La création du CECMAS
4C’est dans cette mouvance que furent créés le CECMAS en 1961, et sa revue Communications. À sa naissance, le CECMAS se présente ainsi :
Dans l’économie générale des sciences humaines, le CECMAS occupe une place restée vide jusqu’à présent (du moins en France), et qu’il était nécessaire d’occuper ; la recherche sociologique ne peut rester indifférente à ces phénomènes massifs de notre société contemporaine que sont la presse, la radio, la télévision, le cinéma, la publicité, toutes ces voies (médias) par lesquelles l’information et le rêve, indissolublement mêlés, sont quotidiennement communiqués à des millions de consommateurs : ce sont là des phénomènes considérables, que l’on devra fatalement étudier dans toutes leurs dimensions : économique, sociologique, idéologique, anthropologique même.
6Trois ans plus tard, le CECMAS trace un premier bilan de ses recherches et publications et constate que l’organisme en mène large.
Quel dénominateur commun, autre que le champ vague de la communication sociale, peut bien rassembler des chercheurs qui étudient la mathématisation des sciences sociales, la sociologie du militant, l’industrie de la chanson, les effets de la violence filmée sur les enfants, les structures du langage cinématographique ou télévisuel…
8Ce bilan propose de regrouper les activités du centre autour de trois champs de recherche, appelés voies de pénétration, soit la sociologie des communications de masse autour de Georges Friedmann, la sociologie du présent autour d’Edgar Morin et enfin la sémiologie autour de Roland Barthes. Les trois chercheurs étant alors directeurs du CECMAS, sans qu’aucune barrière étanche n’empêche les uns et les autres d’intervenir dans les autres champs.
9Pour Edgar Morin, la sociologie du présent est une suite logique des travaux qu’il a déjà entrepris. Mais il y a un changement de cap. Plutôt que d’analyser des mouvements sociaux et culturels dans leur ensemble, comme il l’a fait pour Les Stars, Le Cinéma ou L’Esprit du temps, il oriente ses recherches sur des événements plus ponctuels et focalise son champ de recherche sur des objets précis. Et c’est à partir de la richesse de ces observations qu’il induira certaines de ses théories.

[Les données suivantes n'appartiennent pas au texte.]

(** The check value of the Castagnoli polynomial. *)
Example crc32c_check : stats_crc32c (str_bytes "123456789") = 3808858755.
Proof. vm_compute. reflexivity. Qed.

(** ** Varints *)

(** The reader protobuf prescribes: seven bits per byte, least significant first,
    the top bit set on all but the last. *)
Fixpoint decode_varint (l : list Z) : option (Z * list Z) :=
  match l with
  | [] => None
  | b :: rest =>
      if b <? 128 then Some (b, rest)
      else '(v, r) ← decode_varint rest; Some (Z.land b 127 + 128 * v, r)
  end.

Lemma lor_top_bit w : 0 ≤ w < 256 → Z.lor w 128 = 128 + w mod 128.
Proof.
  assert (Hall : Forall (λ w, Z.lor w 128 = 128 + w mod 128) (seqZ 0 256))
    by (apply (bool_decide_unpack _); by vm_compute).
  intros Hw. eapply Forall_forall in Hall; [exact Hall|]. by apply elem_of_seqZ.
Qed.

Lemma varint_loop_decodes fuel v rest :
  0 ≤ v < 128 ^ Z.of_nat (S fuel) →
  decode_varint (encode_stats_varint_loop fuel v ++ rest) = Some (v, rest).
Proof.
  revert v; induction fuel as [|fuel IH]; intros v Hv.
  { change (128 ^ Z.of_nat 1) with 128 in Hv. simpl. by rewrite (proj2 (Z.ltb_lt _ _)) by lia. }
  rewrite Nat2Z.inj_succ, Z.pow_succ_r in Hv by lia. cbn [encode_stats_varint_loop].
  destruct (Z.leb_spec 128 v) as [Hge|Hlt].
  - assert (Hb : Z.lor (v mod 256) 128 = 128 + v mod 128).
    { rewrite lor_top_bit by (apply Z.mod_pos_bound; lia). f_equal.
      change 256 with (128 * 2). rewrite Z.rem_mul_r by lia.
      by rewrite Z.mul_comm, Z_mod_plus_full, Z.mod_mod by lia. }
    rewrite Hb. simpl. pose proof (Z.mod_pos_bound v 128 ltac:(lia)).
    rewrite (proj2 (Z.ltb_ge _ _)) by lia.
    rewrite Z.shiftr_div_pow2 by lia. change (2 ^ 7) with 128.
    rewrite IH by (split; [apply Z.div_pos; lia|apply Z.div_lt_upper_bound; lia]). simpl.
    do 2 f_equal. change 127 with (Z.ones 7). rewrite Z.land_ones by lia. change (2 ^ 7) with 128.
    assert ((128 + v mod 128) mod 128 = v mod 128) as ->
      by (symmetry; apply (Z.mod_unique_pos _ _ 1); lia).
    pose proof (Z.div_mod v 128). lia.
  - simpl. by rewrite (proj2 (Z.ltb_lt _ _)) by lia.
Qed.

(** [varint_roundtrip]: every [u64] is read back from its varint, whatever follows. *)
Theorem varint_roundtrip v rest (Hv : in_u64 v) :
  decode_varint (encode_stats_varint v ++ rest) = Some (v, rest).
Proof.
  apply varint_loop_decodes. unfold in_u64, u64_max in Hv.
  change (128 ^ Z.of_nat 11) with (2 ^ 77). lia.
Qed.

10Durant la période de 1955 à 1965, il multiplie les conférences, les séminaires, les rencontres et les participations sur le thème de la communication et de la culture de masse. Mais, en même temps, il sera tenté – comme il l’a fait toute sa vie ? de prendre du recul par rapport aux recherches précises qui le préoccupent et de les intégrer dans un panorama plus vaste. Il publiera, donc, en 1965, une Introduction à une politique de l’homme (1965a). Et l’année suivante, il donnera un séminaire sur le thème : « Racines d’une sociologie de la culture de masse : humanisme ou anthropologie. » En 1969, il pilotera le numéro 14 de la revue Communications sur la politique culturelle (1969c). Au-delà de ses recherches ponctuelles, Edgar Morin cherche toujours à situer ses connaissances multiples d’un secteur donné dans une enveloppe théorique.
La sociologie du présent
11À partir de 1965, tout en conservant son intérêt pour la culture de masse, il va se consacrer plus particulièrement à la sociologie des phénomènes présents. Il publiera Commune en France. La métamorphose de Plodémet (1967), La Rumeur d’Orléans (1969a), il dirigera un numéro spécial de la revue Communications sur Mai-68 : La Prise de la parole (1968b), et publiera toujours en 1968, avec des collaborateurs, Mai-68 : La Brèche (1968a). C’est davantage la dimension culturelle des événements qui l’intéresse, que leur rapport avec les médias. C’est ce qui l’amènera à se pencher sur la notion de crise d’où l’événement émerge.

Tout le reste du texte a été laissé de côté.